I originally saw this company in late 2009. It is a fairly stable and predictable steady growth type of business. Another factor for investing in this stock was that even in a bad economy, people still go the ATM and withdraw cash. Moreover, they had been buying a bunch of different ATM networks and integrating them.
I was attracted to the consistent nature of the business and the stock was trading at a fair valuation. The company enjoyed strong pricing power (generally, this company charges $2 to $3 per transaction whereas a lot of their competitors charge as much as $5) and margins. It is a nice fixed cost business and as more people use the network most of the revenues go to the bottom line. They also had a few balance sheet catalysts that were very attractive -- the company refinanced their debt to lower their interest expense which was nicely accretive to earnings.
In the first-half of 2009, they had experienced less than normal growth because the economy was so bad but this had started to improve in late 2009. The growth rate had started to accelerate.
In addition to this, we found a great entry point opportunity in 2010 as there was some noise around mandating lower ATM surcharge fees in the financial reform bills which ultimately never passed.
And so, we did take a position in the company and saw that the revenue growth accelerated in the first-half of 2010 from basically the mid single-digit growth up to the low double-digit in the first quarter, EBITDA margins expanded from 22% to mid-20s. Analysts revised their earnings estimates throughout 2010 and they continue to get revised higher as the fundamental progress drivers remain positive. The strongest driver we see going forward is the increased use of general purpose reloadable cards by the unbanked population which is bringing ATM transaction possibilities to a much larger population.
The rising earnings has only attracted more analysts to the company and that has expanded envelop of the interested investors. And the earnings multiple has been expanding too.
Q: How do you build your portfolio?
A : We typically hold between 40 and 60 names. We have maximum limits on position sizes of 5% and sector weights of 30%. Ultimately, if we do find more attractive investments opportunities in certain sectors, we are not afraid to make overweights in sectors up to our 30% cap.
We are fully diversified across all sectors and want to get the best ideas in the portfolio that we think have the most upside.
Our benchmark is the Russell 2000 Growth Index.
Q: What kind of risks do you focus on and how do you manage them?

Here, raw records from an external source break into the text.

(** * The Service / session layer and the Places client of descarteslabs-python

    A shallow embedding of [descarteslabs/services/service.py] and
    [descarteslabs/services/places.py], together with the parts of the Python
    run time and of the third-party libraries the two files rely on
    (attribute lookup, [random.uniform], [cachetools.keys.hashkey],
    [cachetools.TTLCache], [cachetools.cachedmethod]).

    Python objects are attribute dictionaries ([gmap string attr]); the
    process-wide state (the shared auth token, the random generator, the
    clock, the log of HTTP requests issued) is threaded explicitly through a
    small state-and-exception monad. *)

From stdpp Require Import base strings list gmap sorting pretty.
From Stdlib Require Import ZArith Lia.
From Stdlib Require SpecFloat.

Local Open Scope string_scope.
Local Open Scope list_scope.
Local Open Scope Z_scope.

(** ** Python values that travel as arguments *)

(** Arguments of the endpoint methods are [None] or strings, as the
    docstrings of [places.py] type them.  Both are hashable. *)
Inductive pyval :=
  | VNone
  | VStr (s : string).

Global Instance pyval_eq_dec : EqDecision pyval.
Proof. solve_decision. Defined.

(** Python truthiness: [None] and the empty string are falsy. *)
Definition truthy (v : pyval) : bool :=
  match v with
  | VNone => false
  | VStr s => negb (String.eqb s "")
  end.

(** [str(v)], as used by the [%s] conversions. *)
Definition py_str (v : pyval) : string :=
  match v with
  | VNone => "None"
  | VStr s => s
  end.

(** ** Exceptions

    The five kinds of [descarteslabs.exceptions] raised by
    [WrappedSession.request], each with the message it was constructed with,
    the exceptions of [requests] that its parent class lets through
    ([RetryError], [ConnectionError], [ReadTimeout], [InvalidSchema]), and
    the built-in exceptions the modelled code can raise. *)
Inductive exn :=
  | BadRequestError (msg : string)
  | NotFoundError (msg : string)
  | RateLimitError (msg : string)
  | GatewayTimeoutError (msg : string)
  | ServerError (msg : string)
  | AttributeError (name : string)
  | RuntimeError (msg : string)
  | TypeError (msg : string)
  | KeyError (msg : string)
  | ValueError (msg : string)
  | RetryError (msg : string)
  | ConnectionError (msg : string)
  | ReadTimeout (msg : string)
  | InvalidSchema (msg : string).

Global Instance exn_eq_dec : EqDecision exn.
Proof. solve_decision. Defined.

(** The error kind of an exception, without its message. *)
Inductive ErrorKind :=
  | BadRequest | NotFound | RateLimited | GatewayTimeout | ServerErr | Builtin.

Definition kind_of (e : exn) : ErrorKind :=
  match e with
  | BadRequestError _ => BadRequest
  | NotFoundError _ => NotFound
  | RateLimitError _ => RateLimited
  | GatewayTimeoutError _ => GatewayTimeout
  | ServerError _ => ServerErr
  | AttributeError _ | RuntimeError _ | TypeError _ | KeyError _
  | ValueError _ | RetryError _ | ConnectionError _ | ReadTimeout _
  | InvalidSchema _ => Builtin
  end.

Definition message_of (e : exn) : string :=
  match e with
  | BadRequestError m | NotFoundError m | RateLimitError m
  | GatewayTimeoutError m | ServerError m
  | AttributeError m | RuntimeError m | TypeError m | KeyError m
  | ValueError m | RetryError m | ConnectionError m | ReadTimeout m
  | InvalidSchema m => m
  end.

Inductive result (A : Type) :=
  | Ok (a : A)
  | Raise (e : exn).
Global Arguments Ok {A} a.
Global Arguments Raise {A} e.

(** ** HTTP requests and responses *)

(** The value of one query parameter: a string, or a list of strings (the
    [value] endpoint wraps single strings into lists). *)
Inductive param :=
  | POne (s : pyval)
  | PMany (l : list string).

(** [timeout=(connect, read)], in milliseconds:
    [(9.5, 30)] is [(9500, 30000)]. *)
Definition timeout_t : Type := Z * Z.

Record Request := {
  rq_method : string;
  rq_url : string;
  rq_params : option (list (string * param));
  rq_timeout : option timeout_t;
}.

Record Response := {
  status_code : Z;
  text : string;
}.

(** The keyword arguments [WrappedSession.request] looks at. *)
Record ReqKwargs := {
  kw_params : option (list (string * param));
  kw_timeout : option timeout_t;
}.


(** ** Binary64 arithmetic on the values [random.uniform] produces

    A finite double is [mant * 2^expo].  Every operation computes the exact
    result and rounds it to a 53-bit significand, to nearest with ties to
    even.  Exponent overflow and subnormals are left out: the numbers that
    occur here lie between [2^-53] and [4]. *)
Module Float64.

Record dyadic := Dy { mant : Z; expo : Z }.

Global Instance dyadic_eq_dec : EqDecision dyadic.
Proof. solve_decision. Defined.

Definition prec : Z := 53.

(** Round-to-nearest-even of a significand that is [d] bits too long. *)
Definition round (x : dyadic) : dyadic :=
  let a := Z.abs (mant x) in
  let d := Z.log2 a + 1 - prec in
  if d <=? 0 then x
  else
    let q := Z.shiftr a d in
    let r := a - Z.shiftl q d in
    let half := Z.shiftl 1 (d - 1) in
    let q' := if r <? half then q
              else if half <? r then q + 1
              else if Z.even q then q else q + 1 in
    Dy (Z.sgn (mant x) * q') (expo x + d).

(** The two operands brought to the smaller exponent. *)
Definition align (x y : dyadic) : Z * Z * Z :=
  let e := Z.min (expo x) (expo y) in
  (Z.shiftl (mant x) (expo x - e), Z.shiftl (mant y) (expo y - e), e).

Definition add (x y : dyadic) : dyadic :=
  let '(mx, my, e) := align x y in round (Dy (mx + my) e).

Definition sub (x y : dyadic) : dyadic :=
  let '(mx, my, e) := align x y in round (Dy (mx - my) e).

Definition mul (x y : dyadic) : dyadic :=
  round (Dy (mant x * mant y) (expo x + expo y)).

Definition leb (x y : dyadic) : bool :=
  let '(mx, my, _) := align x y in mx <=? my.

Definition ltb (x y : dyadic) : bool :=
  let '(mx, my, _) := align x y in mx <? my.

Definition of_Z (n : Z) : dyadic := round (Dy n 0).

(** The same number as a float of the Standard Library's specification of
    IEEE 754 arithmetic, for comparison with [SFadd] and [SFmul]. *)
Definition to_spec (x : dyadic) : SpecFloat.spec_float :=
  SpecFloat.binary_normalize 53 1024 (mant x) (expo x) false.

End Float64.

(** ** The [random] module

    CPython's generator is the Mersenne Twister; [mt] is the sequence of
    32-bit words it will produce and [pos] the number already consumed. *)
Module Random.
Import Float64.

Record Rng := { mt : nat → Z; pos : nat }.

Definition genrand_uint32 (g : Rng) : Z * Rng :=
  (mt g (pos g) mod 2 ^ 32, {| mt := mt g; pos := S (pos g) |}).

(** [random_random]:
    [a = genrand_uint32() >> 5; b = genrand_uint32() >> 6;
     return (a * 67108864.0 + b) * (1.0 / 9007199254740992.0)]. *)
Definition random (g : Rng) : dyadic * Rng :=
  let '(x, g) := genrand_uint32 g in
  let '(y, g) := genrand_uint32 g in
  let a := Z.shiftr x 5 in
  let b := Z.shiftr y 6 in
  (mul (add (mul (of_Z a) (of_Z 67108864)) (of_Z b)) (Dy 1 (-53)), g).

A : We focus on a few different risks. Liquidity within small caps is a key risk that we monitor. We don’t want to own more than seven days of trading volume of any stock. In case we are wrong, we make sure we can get out easily.
Second, we do stay fully invested at all times and ultimately want to stay in the stocks that we think have the best fundamentals and hold upside potential.
The fundamental risk within the companies is assessed by doing good due diligence. Ultimately our initial research to look for companies that have superior business model also acts as a risk control. In addition, we are also mindful of the price we pay. Our margin of safety of 20% when we purchase stock also helps us from the downside protection.
We want to make sure that we will be rewarded for the risks we are taking.